Il colore per Roberto Capucci
Tra forme architettoniche e volumi scultorei, è il colore a dominare, dosato con la sensibilità di un pittore. Capucci, che si è sempre definito più sarto che stilista, aveva inizialmente immaginato per sé un futuro da artista o architetto, e proprio al liceo artistico iniziò a coltivare quella profonda sensibilità cromatica destinata a diventare il segno distintivo del suo lavoro. Ogni stanza di Villa Pisani è dunque dedicata a un colore che ha avuto per lui un significato profondo. Il verde, simbolo di una natura ora misteriosa ora sorprendente, anima l’abito Bougainville del 1989 e Diaspro del 1995, entrambi realizzati in taffetà plissettato e declinati in una gamma di sfumature cangianti, spesso in contrasto con il viola. Il blu, evocazione della profondità del mare e del cielo, avvolge le sculture in taffetà plissettato, come Oceano del 1998: un capolavoro composto da oltre ventisette sfumature distese su trecento metri di seta. infine il rosso, da sempre associato all’amore, alla passione e alla forza primordiale, si sprigiona in alcune delle creazioni più iconiche, come l’abito Nove Gonne, realizzato in taffetà di seta per l’autunno-inverno 1956/57. Intenso e vibrante, è ispirato ai cerchi concentrici che l’acqua disegna quando viene sfiorata da un sasso: un capolavoro del passato, recentemente riportato alla ribalta nella quarta stagione di Emily in Paris, seppur reinterpretato con pantaloni capri al posto della gonna e indossato dalla protagonista Lily Collins.

Le clienti di Roberto Capucci
Pensare che Roberto Capucci si sia distinto solo per l’uso del colore o per le forme scultoree sarebbe riduttivo. La sua visione era guidata da un’indipendenza assoluta, impermeabile alle mode e ai condizionamenti esterni. Ripeteva spesso, come un mantra, una frase di Schiller: “Piacere a tutti? Un errore. Meglio deliziare i pochi”. Eppure, quei “pochi” furono in realtà moltissimi. A cominciare dalle celebri capuccine, clienti fedeli e affezionate, tra cui attrici del calibro di Gloria Swanson e Marilyn Monroe, fino a figure di spicco come Rita Levi Montalcini. Per lei, nel 1986, Capucci realizzò un abito in velluto viola scuro ispirato ai colori di Caravaggio, indossato per ritirare il Premio Nobel per la medicina. Ma la sua musa assoluta fu Silvana Mangano, per la quale disegnò i costumi del film Teorema di Pier Paolo Pasolini: un incontro tra arte, cinema e alta moda che resta uno dei vertici della sua produzione più intensa e ispirata.

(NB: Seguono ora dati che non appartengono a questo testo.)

(* ===== verification/LongrunSpec.v ===== *)
(** * LongrunSpec: what the verification of the load generator can and cannot see

    A record tracks a row when it says exactly what the row holds.  Against a server that
    executes each request and answers truthfully, every operation keeps the record
    tracking and reports nothing; an answer that contradicts a known record is
    returned as an error.  Whatever a server sends, a thread stays inside its memory. *)
From Stdlib Require Import Ascii.
From S2P Require Import Prelude Text StringUtil Escape Socket Hstcpcli HstcpcliSpec HandlerSocket Longrun LongrunMain.
#[local] Open Scope Z_scope.

(** ** The table, one row at a time *)
Definition row := option (list (list Z)).

Record tracks (rec : record_value) (r : row) : Prop := {
  tr_row : r = if deleted rec then None else Some (values rec);
  tr_values : deleted rec = false -> length (values rec) = 4%nat;
  tr_bytes : Forall (Forall is_byte) (values rec);
  tr_key : Forall is_byte (key rec)
}.

Inductive table_op := OpInsert | OpDelete | OpUpdate | OpRead.

Definition new_values (tag1 tag2 tag3 : string) (k : list Z) (id : Z) : list (list Z) :=
  [k; op_value tag1 k id; op_value tag2 k id; op_value tag3 k id].

(** The request of an operation. *)
Definition generic_line (op : list Z) (args : list string_ref) (mop : string_ref)
    (mvs : list string_ref) : list Z :=
  exec_generic_line [] 0 (Some op) args 1 0 mop mvs [] (-1) [].

Definition op_line (op : table_op) (id : Z) (k : list Z) : list Z :=
  match op with
  | OpInsert => generic_line (bytes "+") (Some <$> new_values "iv1_" "iv2_" "iv3_" k id) None []
  | OpDelete => generic_line (bytes "=") [Some k] (Some (bytes "D")) []
  | OpUpdate => generic_line (bytes "=") [Some k] (Some (bytes "U"))
                  (Some <$> new_values "uv1_" "uv2_" "uv3_" k id)
  | OpRead => generic_line (bytes "=") [Some k] None []
  end.

(** What a truthful server replies, and the row afterwards. *)
Definition count_reply (n : Z) : list Z := encode_reply 1 [[Some (dec_int n)]].

Definition answer (op : table_op) (id : Z) (k : list Z) (r : row) : list Z * row :=
  match op, r with
  | OpInsert, None => (encode_reply 1 [], Some (new_values "iv1_" "iv2_" "iv3_" k id))
  | OpInsert, Some _ => (encode_error 1 1 (bytes "121"), r)
  | OpDelete, None => (count_reply 0, None)
  | OpDelete, Some _ => (count_reply 1, None)
  | OpUpdate, None => (count_reply 0, None)
  | OpUpdate, Some _ => (count_reply 1, Some (new_values "uv1_" "uv2_" "uv3_" k id))
  | OpRead, None => (encode_reply 4 [], None)
  | OpRead, Some vs => (encode_reply 4 [Some <$> vs], r)
  end.

Definition run_op {W} `{Net W} (recv_fuel : nat) (verbose : Z) (op : table_op) (id : Z)
    (rec : record_value) (s : hs_longrun_stat) (c : hstcpcli) (w : W) :=
  match op with
  | OpInsert => op_insert recv_fuel verbose id rec s c w
  | OpDelete => op_delete recv_fuel id rec s c w
  | OpUpdate => op_update recv_fuel id rec s c w
  | OpRead => op_read recv_fuel rec s c w
  end.

(** Neither kind of error has been counted between two states of the counters. *)
Definition no_errors (s s' : hs_longrun_stat) : Prop :=
  verify_error_count s' = verify_error_count s /\ runtime_error_count s' = runtime_error_count s.

Lemma count_success_no_errors ret rec s : no_errors s (count_success ret rec s).
Proof. unfold count_success. by destruct (_ && _). Qed.

Lemma check_present_tracks rec r s :
  tracks rec r -> check_present rec (bool_decide (is_Some r)) s = (0, s).
Proof.
  intros [-> _ _ _]. unfold check_present. by destruct (unknown_state rec), (deleted rec).
Qed.

Lemma values_differ_spec n i vs rrec diff :
  (i + n <= length vs)%nat -> (i + n <= length rrec)%nat ->
  values_differ n i rrec vs diff
  = Ok (diff || negb (bool_decide (take n (drop i vs) = take n (drop i rrec)))).
Proof.
  revert i diff. induction n as [|n IH]; intros i diff Hv Hr; cbn [values_differ].
  { by rewrite orb_false_r. }
  destruct (lookup_lt_is_Some_2 vs i ltac:(lia)) as [x Hx].
  destruct (lookup_lt_is_Some_2 rrec i ltac:(lia)) as [y Hy].
  rewrite (array_get_nat _ _ _ Hx), (array_get_nat _ _ _ Hy). cbn [mbind outcome_bind].
  rewrite IH by lia. f_equal. rewrite (drop_S vs x i Hx), (drop_S rrec y i Hy). cbn [take firstn].
  destruct (decide (x = y)) as [->|Hxy].
  - rewrite (bool_decide_eq_true_2 (y = y)) by done. do 2 f_equal. apply bool_decide_ext.
    split; [by intros ->|by intros [= ?]].
  - rewrite bool_decide_eq_false_2 by done. rewrite (bool_decide_eq_false_2 (x :: _ = _)) by congruence.
    by rewrite orb_true_r.
Qed.

Lemma verify_read_tracks rec r s :
  tracks rec r ->
  exists s', verify_read (match r with Some _ => 1 | None => 0 end) 4
               (default (replicate 4 []) r) rec s = Ok (0, s') /\ no_errors s s'.
Proof.
  intros [-> Hlen _ _]. unfold verify_read. destruct (unknown_state rec) eqn:Eu, (deleted rec) eqn:Ed;
    cbn [negb andb Z.eqb Pos.eqb default from_option id mbind outcome_bind];
    try rewrite values_differ_spec by (rewrite Hlen by done; lia);
    try rewrite bool_decide_eq_true_2 by done; cbn [mbind outcome_bind orb negb];
    (eexists; split; [reflexivity|apply count_success_no_errors]).
Qed.

(** ** Exchanges of an operation *)
Section Exchanges.
Context {W : Type} `{Net W}.
Variable recv_fuel : nat.

Lemma generic_line_nonempty op args mop mvs : generic_line op args mop mvs <> [].
Proof. apply exec_line_nonempty. Qed.

Lemma send_generic_sends op args mop mvs c (w w1 : W) :
  ready c ->
  sys_send (fd c) (generic_line op args mop mvs) w
    = (w1, Z.of_nat (length (generic_line op args mop mvs))) ->
  send_generic op args 1 mop mvs c w = (w1, sent_client c).
Proof.
  intros Hc Hs. unfold send_generic, request_buf_exec_generic.
  destruct (send_request "request_buf_exec_generic" _ c w w1 Hc (generic_line_nonempty _ _ _ _) Hs)
    as (c1 & Hb & Hsd).
  unfold generic_line in *. by rewrite Hb, Hsd.
Qed.

Lemma reply_exchange op args mop mvs c (w w2 : W) nf rows :
  ready c -> served recv_fuel c (generic_line op args mop mvs) (encode_reply nf rows) w w2 ->
  0 < nf < 2 ^ 32 -> Forall (row_ok nf) rows ->
  exists w1, send_generic op args 1 mop mvs c w = (w1, sent_client c)
    /\ response_recv recv_fuel 0 (sent_client c) w1
       = Ok (w2, reply_ready (sent_client c) nf rows [], nf, 0).
Proof.
  intros Hc Hs Hnf Hrows.
  destruct (exchange recv_fuel "request_buf_exec_generic" _ c w w2 nf rows Hc
              (generic_line_nonempty _ _ _ _) Hs Hnf Hrows) as (c1 & w1 & Hb & Hsd & Hr).
  exists w1. split; [|done]. unfold send_generic, request_buf_exec_generic, generic_line in *.
  by rewrite Hb, Hsd.
Qed.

La rivoluzione di Roberto Capucci
Un’altra vera rivoluzione, che ha affrancato Capucci dal sistema moda più istituzionale, è stata la scelta radicale – compiuta negli anni Ottanta – di sottrarsi ai calendari imposti, alle stagioni obbligate, ai ritmi frenetici dell’industria. Decide di presentare le sue collezioni come personali d’artista, fuori da ogni schema, in giro per il mondo. La sua alta moda, sospesa tra sogno e materia, tra artigianalità assoluta e invenzione poetica, trova così nuove vie per emozionare. Raggiunge occhi diversi, cuori inaspettati – non più solo le sue celebri estimatrici, ma anche nuovi sguardi pronti a lasciarsi incantare.